Using the records below, write out again exactly the lines that begin at the line containing "is_flipped : bool;" and end at the line containing "(Done tt, (p', h)) ∧", and no other lines.

## Exercise data
________________
Lemma update_table_cases (user : string) (book : Book.t) (w : World) :
  book_table (snd (_update_book_isbn_if_needed user book w)) = book_table w
  \/ exists new_isbn,
       isbn_taken w new_isbn = false
       /\ book_table (snd (_update_book_isbn_if_needed user book w))
          = map (fun r => if (Book.pk r =? Book.pk book)%Z
                          then Book.set_isbn r new_isbn else r) (book_table w).
Proof.
  set (cases := fun w' : World =>
    book_table w' = book_table w
    \/ exists new_isbn,
         isbn_taken w new_isbn = false
         /\ book_table w'
            = map (fun r => if (Book.pk r =? Book.pk book)%Z
                            then Book.set_isbn r new_isbn else r) (book_table w)).
  change (cases (snd (_update_book_isbn_if_needed user book w))).
  assert (Hw : cases w) by now left.
  unfold _update_book_isbn_if_needed, bind at 1, gets.
  destruct (head (bookauthors_by_order w book)) as [rel|]; [|exact Hw].
  cbv zeta.
  pose proof (generate_isbn_outcome book w) as ((_ & Hb & _) & _ & _ & Hok).
  assert (Hgen : forall (check : string -> bool),
    cases (snd ((let* new_isbn := generate_isbn book in
                 if check new_isbn
                 then let book0 := Book.set_isbn book new_isbn in
                      let* _ := Book_save_isbn book0 in ret book0
                 else ret book) w))).
  { intros check. unfold bind at 1.
    destruct (generate_isbn book w) as [[new_isbn|e1] w1]; cbn [fst snd] in Hb, Hok;
      [|now left].
    destruct (check new_isbn); [|now left]. cbv zeta. unfold bind, ret, Book_save_isbn.
    destruct (existsb _ (book_table w1)); [|now left].
    right. exists new_isbn. split; [now apply Hok|].
    cbn [snd book_table set_book_table Book.pk Book.isbn Book.set_isbn]. now rewrite Hb. }
  destruct (negb (nonempty (Book.isbn book))).
  - exact (Hgen nonempty).
  - match goal with |- context [if ?c then ret book else _] => destruct c end;
      [exact Hw|].
    exact (Hgen (fun new_isbn =>
                   nonempty new_isbn && negb (String.eqb new_isbn (Book.isbn book)))).
Qed.
Definition COLOR_WHITE : Color := (255, 255, 255)%Z.
Definition COLOR_BLACK : Color := (0, 0, 0)%Z.
Definition COLOR_RED : Color := (200, 0, 0)%Z.
Definition COLOR_GREY : Color := (150, 150, 150)%Z.
Definition COLOR_YELLOW_SELECT : Color := (255, 255, 0)%Z.

Definition DECK_POS : Pos := (30, 30)%Z.

(** ** The part of [pygame.Rect] the program uses

    A rectangle is its origin and its size.  [collidepoint] is inclusive on
    the left and top edges and exclusive on the right and bottom ones;
    the centre is the origin plus half the size ([>> 1] in pygame), and
    assigning the centre moves the origin and keeps the size. *)

Module Rect.
Record t : Type := mk { x : Z; y : Z; w : Z; h : Z }.

Definition collidepoint (r : t) (p : Pos) : bool :=
  (x r <=? p.1)%Z && (p.1 <? x r + w r)%Z &&
  (y r <=? p.2)%Z && (p.2 <? y r + h r)%Z.

Definition center (r : t) : Pos :=
  (x r + Z.shiftr (w r) 1, y r + Z.shiftr (h r) 1)%Z.

Definition set_center (p : Pos) (r : t) : t :=
  mk (p.1 - Z.shiftr (w r) 1) (p.2 - Z.shiftr (h r) 1) (w r) (h r).

Definition set_x (v : Z) (r : t) : t := mk v (y r) (w r) (h r).
Definition set_y (v : Z) (r : t) : t := mk (x r) v (w r) (h r).

Definition topleft (r : t) : Pos := (x r, y r).
End Rect.

(** ** Drawing

    Rendering is recorded as the list of requests sent to the screen.  A
    [Surface] names one of the two images a card builds in its constructor;
    [Picture] is what was painted on such an image. *)

Abbreviation ref := nat.

Inductive Surface : Type :=
  | image_of (c : ref)
  | back_image_of (c : ref).

Inductive DrawOp : Type :=
  | Fill (col : Color)
  | Blit (src : Surface) (dest : Rect.t)
  | DrawRect (col : Color) (r : Rect.t) (width radius : Z).

Inductive Paint : Type :=
  | PFill (col : Color)
  | POutline (col : Color) (width radius : Z)
  | PText (size : Z) (text : string) (col : Color) (at_ : Pos)
  | PTextCentered (size : Z) (text : string) (col : Color).

Definition Picture : Type := list Paint.

(** ** class Card *)

Module Card.
Record t : Type := mk {
  rank : string;
  suit_char : string;
  suit_color : Color;
  is_flipped : bool;
  rect : Rect.t
}.
Lemma C6_witness :
  let p := (draggedPhoto 1).1 in
  let h := (draggedPhoto 1).2 in
  deref h (Photo.perspectiveCoords p) = Some (draggedQuad 1) ∧
  Photo.canvas p = Some 0%nat ∧
  ∃ p',
    @Photo.togglePerspective exampleHost (Some true) (p, h) = (Done tt, (p', h)) ∧
    (∃ anchorIndex,
       Photo.action <$> Photo.controls p' !! "prs4"
         = Some (Photo.PerspectiveAction anchorIndex 3)) ∧
    Photo.controls p' !! "prs5" = None.
Proof.
  cbv zeta.
  assert (Hentries : deref (draggedPhoto 1).2 (Photo.perspectiveCoords (draggedPhoto 1).1)
                     = Some (draggedQuad 1)) by reflexivity.
  assert (Hcanvas : Photo.canvas (draggedPhoto 1).1 = Some 0%nat) by reflexivity.
  split; [exact Hentries|]. split; [exact Hcanvas|].
  destruct (@C6_controls_for_existing_points_only standardDisplay exampleHost
              _ _ _ _ Hentries Hcanvas) as (p' & Htoggle & Hin & Honly & _).
  exists p'. split; [exact Htoggle|]. split.
  - apply (Hin 3%nat). cbn. lia.
  - destruct (Photo.controls p' !! "prs5") as [c|] eqn:Hc; [|done].
    apply Honly in Hc as (index & anchorIndex & Hindex & Hkey & _).
    apply (inj (String.append "prs")) in Hkey.
    change "5" with (pretty 5%nat) in Hkey. apply (inj pretty) in Hkey.
    cbn in Hindex. lia.
Defined.

Section Drag.
Context `{Runtime} `{Photo.Host}.
(** The loop of a whole run, from a fresh role whose memory ends with the
    request [msg0], when the outline task succeeds on it with a non-empty
    directory.  The loop returns; [bodies] are the texts the chapters' retry
    loops kept, each one an answer of the generator. *)
Lemma react_spec (lang prof : str) (mem : list Message) (msg0 : Message)
    (w w1 : World L) (titles : Titles) (fuel : nat) :
  WriteStoryStruct_run extract_struct lang OUTLINE_WRITE_NODES
    (msg_content msg0) w = Ok (titles, w1) ->
  titles_directory titles <> [] ->
  unique_keys (titles_directory titles) = true ->
  (List.length (titles_directory titles) + 8 <= fuel)%nat ->
  exists bodies m self1 w' cl,
    _react_loop extract_struct fuel None
      (StoryAssistant_init lang prof (mem ++ [msg0])) w
    = Ok (Some m, self1, w')
    /\ List.length bodies = List.length (titles_directory titles)
    /\ rc_memory self1
       = (mem ++ [msg0])
         ++ entries prof (chapter_outputs (titles_directory titles) bodies)
    /\ history self1
       = history (StoryAssistant_init lang prof (mem ++ [msg0]))
         ++ [EvRun (WriteStoryStruct_init lang) (msg_content msg0);
             EvInitActions (chapter_tasks lang (titles_directory titles))]
         ++ run_events (chapter_tasks lang (titles_directory titles))
              (chapter_topics (titles_title titles)
                 (chapter_outputs (titles_directory titles) bodies))
    /\ total_content self1
       = py "# " ++ titles_title titles
         ++ List.concat
              (map (fun o => nl ++ nl ++ nl ++ o)
                 (chapter_outputs (titles_directory titles) bodies))
    /\ main_title self1 = titles_title titles
    /\ In m (entries prof (chapter_outputs (titles_directory titles) bodies))
    /\ calls w' = calls w1 ++ cl
    /\ Forall (fun b => In b (map call_output cl)) bodies.
Proof.
  intros Hrun NE U Hf.
  destruct fuel as [|fuel]; [lia|].
  rewrite react_loop_S.
  set (self0 := StoryAssistant_init lang prof (mem ++ [msg0])).
  rewrite (think_select self0 [] [] (WriteStoryStruct_init lang))
    by (try reflexivity; left; now split).
  cbn [bind]. role_simpl.
  rewrite (act_outline_spec fuel _ w w1 lang OUTLINE_WRITE_NODES mem msg0 titles)
    by (try reflexivity; assumption).
  cbn [bind].
  match goal with
  | |- context [_react_loop _ fuel (Some ?m) ?s2 w1] =>
      destruct (chapters_loop lang (titles_directory titles) [] s2 w1 (Some m)
                  mem msg0 fuel)
        as [bodies [self' [w' [cl [Hloop [Hlen [Hm [Hh [Ht [Hmt [Hc Hall]]]]]]]]]]];
      [reflexivity
      | left; repeat split; assumption
      | reflexivity
      | subst self0; unfold StoryAssistant_init; role_simpl;
        change (py "") with (@nil char); change (py "# ") with [35%N; 32%N];
        discriminate
      | subst self0; unfold StoryAssistant_init; role_simpl; lia
      | lia
      | ]
  end.
  rewrite Hloop.
  subst self0. unfold StoryAssistant_init in *. role_simpl.
  change (0 + 1 >? 1) with false in Hh. cbv iota in Hh.
  change (py "" ++ py "# " ++ titles_title titles)
    with (py "# " ++ titles_title titles) in Ht.
  rewrite last_map_Some.
  eexists bodies, _, self', w', cl. split; [reflexivity|].
  repeat split; try assumption.
  apply last_In.
  destruct (titles_directory titles) as [|[k v] d]; [contradiction|].
  destruct bodies; discriminate.
Qed.
(** ** What the constructors store *)

(** The local dictionary [CPPPotentialBase.__init__] has filled when it
    updates the object. *)
Lemma base_init_state (r_cut : pyfloat) (code : option string)
    (pa : option (list float32)) (w0 w : world) :
  CPPPotentialBase.__init__ r_cut code pa w0 = (inr tt, w) ->
  exists vs : gmap string nat,
    w = World
          (set_param_dict
             (pd_update
                (MkParameterDict
                   (<["param_array" := PyArray (default [] pa)]>
                      (<["code" := py_code code]>
                         (<["r_cut" := PyFloat r_cut]> ∅)))
                   vs)
                (_param_dict (self w0)))
             (self w0))
          (heap w0) (calls w0) (integrator_patch w0).
Proof.
  unfold CPPPotentialBase.__init__. destruct pa as [a|].
  - rewrite pd_setitem_free by (simpl; now rewrite lookup_insert_ne).
    simpl. unfold bind at 1. simpl.
    rewrite pd_setitem_free by (simpl; now rewrite lookup_insert_ne).
    simpl. unfold bind at 1. simpl.
    unfold pd_setitem. simpl. rewrite lookup_insert_eq.
    unfold nd_validate. rewrite Nat.eqb_refl. simpl.
    destruct (forallb isfinite a); [|discriminate].
    unfold bind, get_self, put_self. simpl. intros [= <-]. eauto.
  - rewrite pd_setitem_free by reflexivity.
    simpl. unfold bind at 1. simpl.
    rewrite pd_setitem_free by reflexivity.
    simpl. unfold bind at 1. simpl.
    rewrite pd_setitem_free by reflexivity.
    unfold bind, get_self, put_self. simpl. intros [= <-]. eauto.
Qed.

Lemma getattr_param (name : string) (v : pyval) (w : world) :
  inst_dict (self w) !! name = None ->
  pd_values (_param_dict (self w)) !! name = Some v ->
  fst (getattr name w) = inr v.
Proof. intros E1 E2. now rewrite getattr_run, E1, E2. Qed.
________________
## Answer for the task
  is_flipped : bool;
  rect : Rect.t
}.
Lemma C6_witness :
  let p := (draggedPhoto 1).1 in
  let h := (draggedPhoto 1).2 in
  deref h (Photo.perspectiveCoords p) = Some (draggedQuad 1) ∧
  Photo.canvas p = Some 0%nat ∧
  ∃ p',
    @Photo.togglePerspective exampleHost (Some true) (p, h) = (Done tt, (p', h)) ∧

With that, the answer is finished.